Greptile SummaryThis upstream sync introduces gateway lifecycle awareness across the NemoClaw CLI. The primary change teaches Key changes:
Confidence Score: 4/5Safe to merge after fixing the ANSI stripping inconsistency in isGatewayHealthy; all other changes are well-tested and low-risk. The PR is substantive and well-covered by tests — 9 new unit tests, an improved e2e suite, and a corrected --follow flag. One targeted fix is needed: the connected check in isGatewayHealthy() must call stripAnsi() to match the approach used everywhere else in this PR. Without it, a coloured openshell status line can silently cause healthy-gateway teardown on every onboard run.
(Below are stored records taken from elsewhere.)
(** C8. Safety, of every world that is reached.  A collection reports at most
    once; one that has returned has reported, and is in the list of those to
    destroy; one that has not has not reported, and is in the list of those
    under way.  Every block still allocated was there before, is a part of a
    recorded collection, or holds the parameters of a key of the thread; and
    these stay: every key created keeps a block of its own for ever. *)
Theorem collect_safety w A w' :
  cimplements w A → rtc (collect_step lib) w w' →
  (∀ r, (creports w' r ≤ 1)%nat) ∧
  (∀ r ic c st, collecting_at w' r ic c st → ∃ i l, instances !! ico_ins ic = Some i ∧ r + ico_head_off ∈ l ∧
    (st = CT_returned ∧ creports w' r = 1%nat ∧ dll (ts_list (w_store w')) (ii_input_coro_list_destroy i) l ∨
     st ≠ CT_returned ∧ creports w' r = O ∧ dll (ts_list (w_store w')) (ii_input_coro_list i) l)) ∧
  (∀ p, is_Some (mm_blocks (w_mem w') !! p) → p ∈ site_owned ∨ key_block w' p ∨
    ∃ r ic c, w_input_coros w' !! r = Some ic ∧ w_coros w' !! ico_coro ic = Some c ∧ p ∈ [r; ico_coro ic; co_callee c]) ∧
  (∀ p, key_block w p → key_block w' p ∧ is_Some (mm_blocks (w_mem w') !! p)).
Proof.
  intros HI0 Hrun. destruct (run_csim w A w' HI0 Hrun) as (A' & _ & HI & Hkeys). split; [|split; [|split]].
  - intros r. destruct (cs_colls A' !! r) as [a|] eqn:Ha; [|by apply (ci_past HI)].
    rewrite (ko_reports (ci_coll HI r a Ha)). case_decide; lia.
  - intros r ic c st Hat. destruct (cknown lib _ _ _ _ _ _ HI Hat) as (a & caller & Ha & -> & -> & _ & ->).
    pose proof (ci_coll HI r a Ha) as Hok. destruct (ko_ins Hok) as [i Hi]. destruct (chead_ins _ _ Hi) as [Hkq Hkd].
    pose proof (ko_reports Hok) as Hr. destruct (ci_queues HI) as [Hq Hd]. exists i.
    case_decide as Hf.
    + exists (ccontent A' (CDone (ac_ins a))). split; [done|].
      split; [apply list_elem_of_fmap; exists r; split; [done|]; apply Hd; by exists a|]. left.
      unfold cfinished in Hf. rewrite Hf. split; [done|]. split; [done|]. by apply (ci_lists HI).
    + exists (ccontent A' (CQueue (ac_ins a))). split; [done|].
      split; [apply list_elem_of_fmap; exists r; split; [done|]; apply Hq; by exists a|]. right.
      split; [by unfold cfinished in Hf; destruct (ac_phase a)|]. split; [done|]. by apply (ci_lists HI).
  - intros p [Hp|[Hp|(r & a & Ha & Hp)]]%(ci_blocks HI); [by left|by right; left|]. right. right.
    destruct (ci_coll HI r a Ha) as [Hr [caller Hc] _ _ _ _ _ _ _ _].
    exists r, (ac_rec a), (Coro caller (ac_callee a) r). do 2 (split; [done|]).
    unfold cparts in Hp. case_decide; set_solver.
  - intros p Hp%Hkeys. split; [done|]. apply (ci_blocks HI). auto.
Qed.

(** C9. Progress.  In every world that is reached, a recorded collection is in
    one of three places: its coroutine waits, and resuming it has a result; or
    it has returned, and the collection has reported; or it has never reached
    its first switch, for want of a stack or of the parameters of the thread,
    and it has not reported.  Creating one has no result exactly when, in the
    memory its context and its coroutine leave, its stack cannot be allocated
    and the parameters of the thread can then be had: the result of [co_create]
    is not checked. *)
Theorem collect_progress w A w' :
  cimplements w A → rtc (collect_step lib) w w' →
  (∀ r ic, w_input_coros w' !! r = Some ic →
     (∃ c st, collecting_at w' r ic c st ∧ resumable_in st ∧ is_Some (flb_input_coro_resume lib r w')) ∨
     (∃ c, collecting_at w' r ic c CT_returned ∧ creports w' r = 1%nat) ∨
     (∃ c, w_coros w' !! ico_coro ic = Some c ∧ creports w' r = O ∧
        (co_callee c = NULL ∨ w_threads w' !! co_callee c = Some CT_input_start))) ∧
  (∀ coll config c cfg, collectors !! coll = Some c → site_configs !! config = Some cfg →
     flb_input_coro_collect lib coll config w' = None ↔ no_stack lib config w' c cfg).
Proof.
  intros HI0 Hrun. destruct (run_csim w A w' HI0 Hrun) as (A' & _ & HI & _). split.
  - intros r ic Hr. destruct (cs_colls A' !! r) as [a|] eqn:Ha; [|by rewrite (ci_none HI) in Hr].
    destruct (ci_coll HI r a Ha) as [Hic [caller Hc] Hth Hs _ _ _ _ _ Hrep]. rewrite Hic in Hr. injection Hr as <-.
    set (c := Coro caller (ac_callee a) r). destruct (decide (ac_callee a = NULL)) as [En|Hn].
    { right. right. exists c. split; [done|]. rewrite Hrep, decide_False; [by auto|]. unfold cfinished. by rewrite (Hs En). }
    assert (Hat : collecting_at w' r (ac_rec a) c (cthread_of (ac_phase a))) by (split_and!; [done|done|by apply Hth]).
    assert (Hgo : resumable_in (cthread_of (ac_phase a)) → is_Some (flb_input_coro_resume lib r w')).
    { intros Hst. destruct (resume_csim lib Hset w' A' r _ c _ HI Hat Hst) as (_ & _ & _ & _ & ? & ? & -> & _). by eexists. }
    assert (Hfin : (ac_phase a = CFinished → creports w' r = 1%nat) ∧ (ac_phase a ≠ CFinished → creports w' r = O)).
    { split; intros E; rewrite Hrep; [by rewrite decide_True|by rewrite decide_False]. }
    clear Hrep. destruct Hfin as [Hfin Hopen]. destruct (ac_phase a); simpl in *.
    + right. right. exists c. split; [done|]. split; [by apply Hopen|]. right. by apply Hat.
    + left. exists c. eexists. split; [exact Hat|]. split; [done|]. by apply Hgo.
    + left. exists c. eexists. split; [exact Hat|]. split; [done|]. by apply Hgo.
    + right. left. exists c. split; [exact Hat|by apply Hfin].
  - intros coll config c cfg Hc Hcfg. destruct (ce_collector Hset coll c Hc) as [i Hi].
    exact (collect_none lib Hco coll config w' c i cfg _ (can_collect lib w' A' coll config c i cfg HI Hc Hi Hcfg)).
Qed.

(** ** Completion *)

Section completion.
(** Each time a callback gives control back it is closer to its end. *)
Context (rank : Z → nat).
Context (Hrank : ∀ k v k' v', il_cb_resume lib k v = Some (CB_suspend k', v') → (rank k' < rank k)%nat).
The duplicate stripAnsi implementations are a maintenance concern but not a blocker. bin/lib/onboard.js — specifically the isGatewayHealthy function's connected check around line 25.
|
| Filename | Overview |
|---|---|
| bin/lib/onboard.js | Adds gateway-reuse logic (isGatewayHealthy, getActiveGatewayName, stripAnsi), refactors startGateway into startGatewayWithOptions; connected check in isGatewayHealthy skips ANSI stripping — P1 logic issue that can cause healthy gateway teardown. |
| bin/nemoclaw.js | Adds rich gateway lifecycle state machine (recoverNamedGatewayRuntime, getReconciledSandboxGatewayState, ensureLiveSandboxOrExit); sandbox connect/status made async; duplicates stripAnsi/getActiveGatewayName with a narrower regex than onboard.js. |
| test/cli.test.js | Adds 9 new integration tests covering gateway lifecycle states, ANSI-decorated errors, stale registry cleanup, and --follow log streaming; thorough and well-structured. |
| test/e2e/test-double-onboard.sh | Rewrites e2e test to use a local fake OpenAI endpoint, adds phases for gateway reuse, multi-sandbox coexistence, stale registry reconciliation, and lifecycle response after gateway stop. |
| test/onboard.test.js | Adds unit tests for isGatewayHealthy and gateway-reuse path in startGateway; no ANSI test cases for isGatewayHealthy, leaving the onboard.js ANSI inconsistency undetected. |
| scripts/clean-staged-tree.sh | New helper script that removes Python build artefacts (.venv, .pytest_cache, pycache) from a staged blueprint directory before sandbox build. |
| scripts/nemoclaw-start.sh | Swaps ulimit order to set soft limit before hard limit; functionally equivalent for the 512-process cap use-case. |
| scripts/setup.sh | Calls clean-staged-tree.sh after copying the nemoclaw-blueprint to the build context; straightforward and low-risk. |
| test/gateway-cleanup.test.js | Updates assertion to match startGatewayWithOptions refactor; lowers expected destroyGateway call count from ≥3 to ≥2, consistent with the new conditional stale-cleanup logic. |
Flowchart
%%{init: {'theme': 'neutral'}}%%
flowchart TD
A[nemoclaw onboard / connect / status] --> B[getReconciledSandboxGatewayState]
B --> C[getSandboxGatewayState\nopenshell sandbox get]
C -->|present| D[✅ Return present]
C -->|missing\nNotFound| E[✅ Return missing\nremove stale registry]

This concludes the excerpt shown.